Dear Legislator,
I have been a distance-learning educator for over ten years. During this time, I have seen many students who have been genuinely helped by this form of education.
One thing that makes our learning platform different is access to quick responses from a teacher. Our students benefit most from this individual attention that we are able to reassure them with. They use the Open Source Moodle platform, and we communicate with many of them each day. Our Moodle Platform is equipped with an instant messenger to help students at formative times when they begin to struggle. This access to a learning coach will be greatly diminished by a funding cut.
I meet with students in groups every day in a multi-media classroom. My students have formed life long friendship with other students through this setting as well as looking to their teachers as mentors. I have been able to conduct these classroom sessions while in Panama, China and Quebec. The opportunity to tutor students in this setting will be greatly diminished. Teachers will have less time for synchronous instruction if funding is cut.
Over time we get to know our students through their writing and responses in the classroom. We can access their group interaction, as well as their knowledge and skill in academics with the technological tools of multi-media classrooms, internal email, instant messaging and highly interactive lessons.
If our students use distance education as a form of correspondence school, then they could have been doing this in the early 20th century. While it is true that we could still develop a relationship with them through their writing, it is not a reason to spend this kind of money on learning though the Internet. There is nothing new about correspondence based learning. The Cyber Charter Schools of today use technology to rapidly reach students at critical times of learning. We can catch them at thresholds of learning to ease the transition from one concept to another. We can foster a mentoring relationship with them when we celebrate milestones of accomplishment together, and can correct or redirect them when they need it. Most importantly, we can prepare them for the 21st century in a way that could have never been accomplished in the 1900’s.
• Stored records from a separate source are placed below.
(** A row's metadata says what its descriptor says. *)
Lemma row_matches_source source runtime model_id b d n metadata :
  plain_metadata metadata -> bl_metadata b = dmerge (descriptor_fields d n) metadata ->
  row_matches (Some source) runtime model_id b = of_source source runtime model_id d.
Proof.
  intros (Hr & Hm & Hs) Hb. unfold row_matches, of_source. rewrite Hb, !dget_dmerge by done.
  change (dget "source_locator" (descriptor_fields d n)) with (Some (json_text (ds_source d))).
  change (dget "runtime" (descriptor_fields d n)) with (Some (JStr (ds_runtime d))).
  change (dget "model_id" (descriptor_fields d n)) with (Some (JStr (ds_model d))).
  assert (Hstr : forall x y, bool_decide (JStr x = JStr y) = (x =? y)%string).
  { intros x y. apply eq_true_iff_eq. rewrite bool_decide_eq_true, String.eqb_eq. split; congruence. }
  cbn [default]. unfold Datatypes.id. f_equal; [f_equal|].
  - apply bool_decide_ext. destruct (ds_source d); cbn; split; congruence.
  - by destruct runtime.
  - by destruct model_id.
Qed.

Lemma described_Some k s v b : represents s v -> dget k (c_blocks (e_disk s)) = Some b -> bl_kind b = ENCODER_KIND ->
  exists d f n metadata, dget k v = Some (d, f) /\ plain_metadata metadata /\ bl_metadata b = dmerge (descriptor_fields d n) metadata.
Proof.
  intros Hr Hb Hk. pose proof (rp_index s v Hr k) as H. rewrite Hb in H. destruct (dget k v) as [[d f]|]; [|done].
  destruct H as [_ (n & md & Hp & Hn)]. by exists d, f, n, md.
Qed.

Lemma elem_rows k b (s : @encoder_cache feature) v : represents s v ->
  (k, b) ∈ list_cache_blocks ENCODER_KIND (e_disk s) <-> dget k (c_blocks (e_disk s)) = Some b /\ bl_kind b = ENCODER_KIND.
Proof.
  intros Hr. unfold list_cache_blocks, blocks_of. rewrite elem_sort_by, elem_list_filter, String.eqb_eq. cbn [snd]. split.
  - intros [Hin Hk]. split; [by apply dget_elem; [apply Hr|]|done].
  - intros [Hb Hk]. split; [by apply dget_Some_elem|done].
Qed.

Lemma delete_block_spec k c :
  NoDup (dkeys (c_blocks c)) -> (forall b, dget k (c_blocks c) = Some b -> bl_kind b = ENCODER_KIND) ->
  c_blocks (delete_json_block k ENCODER_KIND c).1 = ddel k (c_blocks c).
Proof.
  intros Hnd Hk. unfold delete_json_block. destruct (dget k (c_blocks c)) as [b|] eqn:Hb.
  - by rewrite (Hk b eq_refl), String.eqb_refl.
  - symmetry. apply ddel_id. by apply dget_None.
Qed.

Lemma invalidate_rows_spec ks : forall (s : @encoder_cache feature) n,
  NoDup (dkeys (c_blocks (e_disk s))) -> NoDup (dkeys (e_resident s)) ->
  (forall k b, k ∈ ks -> dget k (c_blocks (e_disk s)) = Some b -> bl_kind b = ENCODER_KIND) ->
  let s' := (foldl invalidate_row (s, n) ks).1 in
  NoDup (dkeys (c_blocks (e_disk s'))) /\ NoDup (dkeys (e_resident s')) /\ (length (e_resident s') <= length (e_resident s))%nat
  /\ (forall k, dget k (c_blocks (e_disk s')) = if bool_decide (k ∈ ks) then None else dget k (c_blocks (e_disk s)))
  /\ (forall k, dget k (e_resident s') = if bool_decide (k ∈ ks) then None else dget k (e_resident s)).
Proof.
  induction ks as [|k0 ks IH]; intros s n Hb Hr Hk; cbn zeta; cbn [foldl]; [done|].
  pose proof (delete_block_spec k0 (e_disk s) Hb (fun b => Hk k0 b (list_elem_of_here _ _))) as Hdel. unfold invalidate_row at 2 4 6 8 10.
  destruct (delete_json_block k0 ENCODER_KIND (e_disk s)) as [c deleted]. cbn [fst] in Hdel.
  set (n' := if deleted then n + 1 else n). set (s1 := {| e_resident := ddel k0 (e_resident s); e_disk := c |}).
  destruct (IH s1 n') as (H1 & H2 & H3 & H4 & H5); cbn [s1 e_disk e_resident]; rewrite ?Hdel.
  - by apply NoDup_ddel.
  - by apply NoDup_ddel.
  - intros k b Hin Hkb. apply (Hk k b); [by right|]. destruct (decide (k = k0)) as [->|Hne]; [by rewrite dget_ddel_eq in Hkb|by rewrite dget_ddel_ne in Hkb].
  - assert (Hcase : forall A (d : list (string * A)) k, NoDup (dkeys d) ->
      (if bool_decide (k ∈ ks) then None else dget k (ddel k0 d)) = if bool_decide (k ∈ k0 :: ks) then None else dget k d).
    { intros A d k Hd. pose proof (ddel_all A [k0] d Hd) as [_ Hone]. cbn [foldl] in Hone. rewrite Hone. repeat case_bool_decide; set_solver. }
    split_and!; [done|done| |intros k; rewrite H4; cbn [s1 e_disk]; rewrite Hdel; by apply Hcase|intros k; rewrite H5; by apply Hcase].
    etrans; [exact H3|]. apply length_ddel_le.
Qed.

Lemma represents_counters s v c :
  represents s v -> c_blocks c = c_blocks (e_disk s) -> represents {| e_resident := e_resident s; e_disk := c |} v.
Proof. intros [] Hc. split; cbn [e_disk e_resident]; rewrite ?Hc; done. Qed.

Lemma invalidate_represents source runtime model_id keep s v :
  represents s v -> represents (invalidate_source source runtime model_id keep s).1 (spec_invalidate source runtime model_id keep v).
Proof.
  intros Hr. unfold invalidate_source. set (rows := List.filter _ _). set (ks := map fst rows).
  assert (Hks : forall k, k ∈ ks <-> exists b, dget k (c_blocks (e_disk s)) = Some b /\ bl_kind b = ENCODER_KIND /\ row_matches (Some source) runtime model_id b = true /\ keep <> Some k).
  { intros k. unfold ks, rows. rewrite list_elem_of_fmap. split.
    - intros ([k' b] & -> & Hin). apply elem_list_filter in Hin as [Hin [Hm Hne]%andb_true_iff].
      apply (elem_rows _ _ s v Hr) in Hin as [Hin Hk]. exists b. split_and!; [done|done|done|].
      by apply negb_true_iff, bool_decide_eq_false in Hne.
    - intros (b & Hb & Hk & Hm & Hne). exists (k, b). split; [done|]. apply elem_list_filter. split; [by apply (elem_rows _ _ s v Hr)|].
      cbn [fst snd]. by rewrite Hm, bool_decide_eq_false_2. }
  destruct (invalidate_rows_spec ks s 0) as (H1 & H2 & H3 & H4 & H5); [apply Hr|apply Hr| |].
  { intros k b (b' & Hb' & Hk & _)%Hks Hb. congruence. }
  destruct (foldl invalidate_row (s, 0) ks) as [s' removed] eqn:Hf. cbn [fst] in *.
  assert (Hrep : represents s' (spec_invalidate source runtime model_id keep v)).
  { assert (Hgone : forall k, dget k (spec_invalidate source runtime model_id keep v) = if bool_decide (k ∈ ks) then None else dget k v).
    { intros k. unfold spec_invalidate. rewrite dget_filtered by apply Hr. destruct (dget k v) as [[d f]|] eqn:Hv; [|by destruct (bool_decide _)].
      cbn [fst snd]. pose proof (rp_index s v Hr k) as Hd. rewrite Hv in Hd. destruct (dget k (c_blocks (e_disk s))) as [b|] eqn:Hb; [|done].
      destruct Hd as [Hkind (n & md & Hmd & Hn)]. rewrite <- (row_matches_source source runtime model_id b d n md Hmd Hn).
      destruct (bool_decide (k ∈ ks)) eqn:Hin.
      - apply bool_decide_eq_true_1, Hks in Hin as (b' & Hb' & _ & Hm & Hne). rewrite Hb in Hb'. injection Hb' as <-.
        by rewrite Hm, bool_decide_eq_false_2.
      - apply bool_decide_eq_false in Hin. rewrite Hks in Hin.
        destruct (row_matches (Some source) runtime model_id b) eqn:Hm; [|done]. destruct (decide (keep = Some k)) as [Hk|Hk].
        + by rewrite bool_decide_eq_true_2.
        + exfalso. apply Hin. by exists b. }
    split; [done|by apply NoDup_dkeys_filter, Hr|done| | |pose proof (rp_bound s v Hr); lia].
    - intros k. rewrite H4, Hgone. destruct (bool_decide (k ∈ ks)); [done|]. apply Hr.
    - intros k r. rewrite H5, Hgone. destruct (bool_decide (k ∈ ks)); [done|]. apply Hr. }
  destruct (0 <? removed); [|done]. cbn [fst]. by apply represents_counters.
Qed.

(** The order of what is resident: the same entries, none more. *)
Lemma move_to_end_spec k (d : list (string * @resident feature)) : NoDup (dkeys d) ->
  NoDup (dkeys (move_to_end k d)) /\ length (move_to_end k d) = length d /\ forall k', dget k' (move_to_end k d) = dget k' d.
Proof.
  intros Hnd. unfold move_to_end. destruct (dget k d) as [r|] eqn:Hk; [|done].
  assert (Hn : k ∉ dkeys (ddel k d)) by by apply ddel_not_elem. rewrite <- (dset_new (ddel k d) k r Hn). split_and!.
  - by apply NoDup_dset, NoDup_ddel.
  - rewrite dset_new, length_app by done. cbn [length]. pose proof (length_ddel_mem d k (dget_Some_key _ _ _ Hk)). lia.
  - intros k'. destruct (decide (k' = k)) as [->|Hne]; [by rewrite dget_dset_eq|]. rewrite dget_dset_ne by done. by apply dget_ddel_ne.
Qed.

Lemma evict_resident_spec (d : list (string * @resident feature)) : NoDup (dkeys d) ->
  NoDup (dkeys (evict max_entries d)) /\ (forall k r, dget k (evict max_entries d) = Some r -> dget k d = Some r)
  /\ (0 <= max_entries -> Z.of_nat (length (evict max_entries d)) <= max_entries).
Proof.
  intros Hnd. unfold evict. set (n := (length d - Z.to_nat max_entries)%nat).
  assert (Hk : NoDup (dkeys (drop n d))).
  { pose proof Hnd as H. rewrite <- (take_drop n d), dkeys_app in H. by apply NoDup_app in H as (_ & _ & ?). }
  split_and!; [done| |].
  - intros k r Hkr%dget_Some_elem. apply dget_elem; [done|]. rewrite <- (take_drop n d). apply elem_of_app. by right.
  - intros H0. rewrite length_drop. lia.
Qed.

Lemma resident_represents s v d :
  represents s v -> NoDup (dkeys d) -> (forall k r, dget k d = Some r -> dget k (e_resident s) = Some r) ->
  (length d <= length (e_resident s))%nat -> represents {| e_resident := d; e_disk := e_disk s |} v.
Proof. intros [] Hd Hsub Hlen. split; cbn; [done|done|done|done|intros k x Hx; eauto|lia]. Qed.

Lemma get_represents k s v : represents s v -> represents (get_feature k s).1 v.
Proof.
  intros Hr. unfold get_feature.
  assert (Hgone : represents {| e_resident := ddel k (e_resident s); e_disk := e_disk s |} v).
  { apply resident_represents; [done|apply NoDup_ddel, Hr| |apply length_ddel_le]. intros k' x Hk'. destruct (decide (k' = k)) as [->|Hne].
    - by rewrite dget_ddel_eq in Hk' by apply Hr.
    - by rewrite dget_ddel_ne in Hk'. }
  destruct (dget k (c_blocks (e_disk s))) as [b|]; [destruct (negb _)|]; [by apply (represents_counters _ v _ Hgone)| |by apply (represents_counters _ v _ Hgone)].
  destruct (dget k (e_resident s)) as [r|] eqn:Hk; [|by apply (represents_counters s v _ Hr)].
  destruct (move_to_end_spec k (e_resident s)) as (H1 & H2 & H3); [apply Hr|].
  assert (Hmoved : represents {| e_resident := move_to_end k (e_resident s); e_disk := e_disk s |} v).
  { apply resident_represents; [done|done|intros k' x; by rewrite H3|by rewrite H2]. }
  by apply (represents_counters _ v _ Hmoved).
Qed.

Lemma drop_represents runtime model_id s v : represents s v -> represents (drop_runtime_resident_features runtime model_id s).1 v.
Proof.
  intros Hr. unfold drop_runtime_resident_features. generalize 0. revert s Hr.
  assert (H : forall ks s n, represents s v -> represents (foldl (fun '(s, removed) key =>
            match dget key (e_resident s) with
            | Some _ => ({| e_resident := ddel key (e_resident s); e_disk := e_disk s |}, removed + 1)
            | None => (s, removed)
            end) (s, n) ks).1 v); [|by intros s Hr n; apply H].
  intros ks. induction ks as [|k ks IH]; intros s n Hr; cbn [foldl]; [done|]. destruct (dget k (e_resident s)); [|by apply IH]. apply IH.
  apply resident_represents; [done|apply NoDup_ddel, Hr| |apply length_ddel_le].
  intros k' x Hk'. destruct (decide (k' = k)) as [->|Hne]; [by rewrite dget_ddel_eq in Hk' by apply Hr|by rewrite dget_ddel_ne in Hk'].
Qed.

Lemma write_represents key d f source bytes size metadata now (s : @encoder_cache feature) v :
  0 <= max_entries -> plain_metadata metadata -> represents s v ->
  represents {| e_resident := evict max_entries (move_to_end key (dset key {| rs_feature := f; rs_source := source; rs_bytes := bytes |} (e_resident s)));
                e_disk := put_json_block json_dumps key ENCODER_KIND (JObj (("version", JInt 1) :: descriptor_fields d bytes))
                            (dmerge (descriptor_fields d bytes) metadata) size now (e_disk s) |} (dset key (d, Some f) v).
Proof.
  intros Hmax Hmd Hr. set (r := {| rs_feature := f; rs_source := source; rs_bytes := bytes |}).
  assert (Hnd : NoDup (dkeys (dset key r (e_resident s)))) by apply NoDup_dset, Hr.
  destruct (move_to_end_spec key (dset key r (e_resident s)) Hnd) as (H1 & _ & H3).
  destruct (evict_resident_spec _ H1) as (H4 & H5 & H6). split; cbn [e_disk e_resident c_blocks put_json_block set_field].
  - apply NoDup_dset, Hr.
  - apply NoDup_dset, Hr.
  - done.
  - intros k. destruct (decide (k = key)) as [->|Hne].
    + rewrite !dget_dset_eq. split; [done|]. by exists bytes, metadata.
    + rewrite !dget_dset_ne by done. apply Hr.
  - intros k x Hx%H5. rewrite H3 in Hx. destruct (decide (k = key)) as [->|Hne].
    + rewrite dget_dset_eq in Hx. injection Hx as <-. exists d. by rewrite dget_dset_eq.
    + rewrite dget_dset_ne in Hx by done. rewrite dget_dset_ne by done. by apply (rp_feature s v Hr).
  - by apply H6.
Qed.

Lemma dget_forget k v : dget k (forget_features v) = (fun x => (x.1, None)) <$> dget k v.
Proof.
  induction v as [|[k' x] v IH]; [done|]. change (forget_features ((k', x) :: v)) with ((k', (x.1, None)) :: forget_features v).
  rewrite !dget_cons. cbn [fst snd]. by case_decide.
Qed.

Lemma dkeys_forget v : dkeys (forget_features v) = dkeys v.
Proof. unfold dkeys, forget_features. by rewrite map_map. Qed.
Our students are learning to reason with technological change. This is quite different from traditional education that clings to a process that is based upon rewarding compliant behavior. In a global world of change, someone needs to be testing new methods of learning that will eventually become mainstream. As other countries catch up with our standard of living, the process of preparation for the real world of work must change with it.
Will we regret the cuts in this funding when other countries do a better job of preparing students to interact in a world where computers are the universal language? Pennsylvania will be rewarded for their leadership in connecting real world change with the skills necessary to face it. Our legislators in Pennsylvania should follow in the footsteps of our forefathers and do the right thing. Our Commonwealth has a stellar record of advocating for woman’s suffrage, homeschooling, equal rights, and family values when they were not popular. Over time our citizens will embrace the principles of educational choice and funding which follow the student instead of the system. Who is to say that this is not the next great revolution in education, and Pennsylvania is leading the way.